(Saved data entries)
--- --- ---

(* ===== verification/DhtWitness.v ===== *)
(** * Concrete runs of the DHT node

    A node that queries a bootstrap address and hears its answer, and what hearsay can make
    it contact. *)

From Stdlib Require Import ZArith Lia Strings.Ascii Strings.String Strings.Byte.
From stdpp Require Import base numbers list gmap strings.
From S2P Require Import Prelude External Crypto Dht DhtProofs.
Import Toy.

Module DhtRun.
(** Addresses as the binary digits of their code. *)
Fixpoint digits (p : positive) : string :=
  match p with
  | xH => ""
  | xO p => String "0" (digits p)
  | xI p => String "1" (digits p)
  end.
Fixpoint undigits (s : string) : positive :=
  match s with
  | EmptyString => xH
  | String c s => if Ascii.eqb c "0" then xO (undigits s) else xI (undigits s)
  end.
Lemma undigits_digits p : undigits (digits p) = p.
Proof. induction p as [p IH|p IH|]; cbn; congruence. Defined.
#[export] Instance ip_text : IpText.
Proof.
  refine {| ip_to_string := fun ip => digits (encode ip); ip_parse := fun s => decode (undigits s) |}.
  intros ip. by rewrite undigits_digits, decode_encode.
Defined.

Definition node0 : DhtNode := bind_with_policy "me" 3119 PublicOnly.
Definition friend : SocketAddr := (V4 9 9 9 9, 6881).
Definition friend_id : string := hex (id_from_peer "friend").
Definition victim : SocketAddr := (V4 8 8 8 8, 22).

Definition e1 : Event := Bootstrap [Some friend] 0.
Definition e2 : Event := Recv (Nodes friend_id 3119 []) friend 5.
Definition log2 : list (Event * list Datagram) := [(e1, (exec node0 e1).2); (e2, (exec (exec node0 e1).1 e2).2)].
Definition node2 : DhtNode := (exec (exec node0 e1).1 e2).1.

Lemma run2 : dht_run node0 log2 node2.
Proof. apply (run_step node0 [_] _ e2), (run_step node0 [] node0 e1), run_start. Defined.

Lemma id_ok : length (id_from_peer "me") = ID_LEN.
Proof. reflexivity. Defined.


(** The friend answered: its entry is verified. *)
Definition friend_node : Node := mkNode (id_from_peer "friend") friend 3119 true 5.
Lemma verified_proved_witness : verified friend_node = true /\ proved log2 friend.
Proof.
  split; [reflexivity|].
  refine (verified_proved "me" 3119 PublicOnly log2 node2 friend_node id_ok run2 _ eq_refl).
  assert (E : all (table node2) = [friend_node]) by (vm_compute; reflexivity).
  rewrite E. by left.
Defined.

(** Hearsay can aim the node at a privileged port: one [Nodes] datagram from any public
    source makes the next refresh query and challenge an address on port 22, although the
    policy calls such a port not contactable and a snapshot with the same record is refused. *)
Theorem hearsay_privileged_port :
  let told := Nodes friend_id 3119 [mkRec (hex (id_from_peer "x")) (ip_to_string victim.1) victim.2 3119] in
  let d := (handle node0 told friend 0).1 in
  is_contactable_port victim.2 = false /\
  (my_ping d, victim) ∈ (refresh d 1).2 /\ (my_find d (my_id d), victim) ∈ (refresh d 1).2 /\
  all (table (import_nodes node0 [mkRec (hex (id_from_peer "x")) (ip_to_string victim.1) victim.2 3119] 0)) = [].
Proof.
  cbv zeta. split; [reflexivity|split; [|split]].
  - apply (bool_decide_eq_true _). vm_compute. reflexivity.
  - apply (bool_decide_eq_true _). vm_compute. reflexivity.
  - vm_compute. reflexivity.
Qed.
End DhtRun.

--- --- ---

**WHAT YOU ARE ASKED TO DO:**
Would you please return all lines of the data that include the word "Definition"?

**FINISHED TASK:**
Definition node0 : DhtNode := bind_with_policy "me" 3119 PublicOnly.
Definition friend : SocketAddr := (V4 9 9 9 9, 6881).
Definition friend_id : string := hex (id_from_peer "friend").
Definition victim : SocketAddr := (V4 8 8 8 8, 22).
Definition e1 : Event := Bootstrap [Some friend] 0.
Definition e2 : Event := Recv (Nodes friend_id 3119 []) friend 5.
Definition log2 : list (Event * list Datagram) := [(e1, (exec node0 e1).2); (e2, (exec (exec node0 e1).1 e2).2)].
Definition node2 : DhtNode := (exec (exec node0 e1).1 e2).1.
Definition friend_node : Node := mkNode (id_from_peer "friend") friend 3119 true 5.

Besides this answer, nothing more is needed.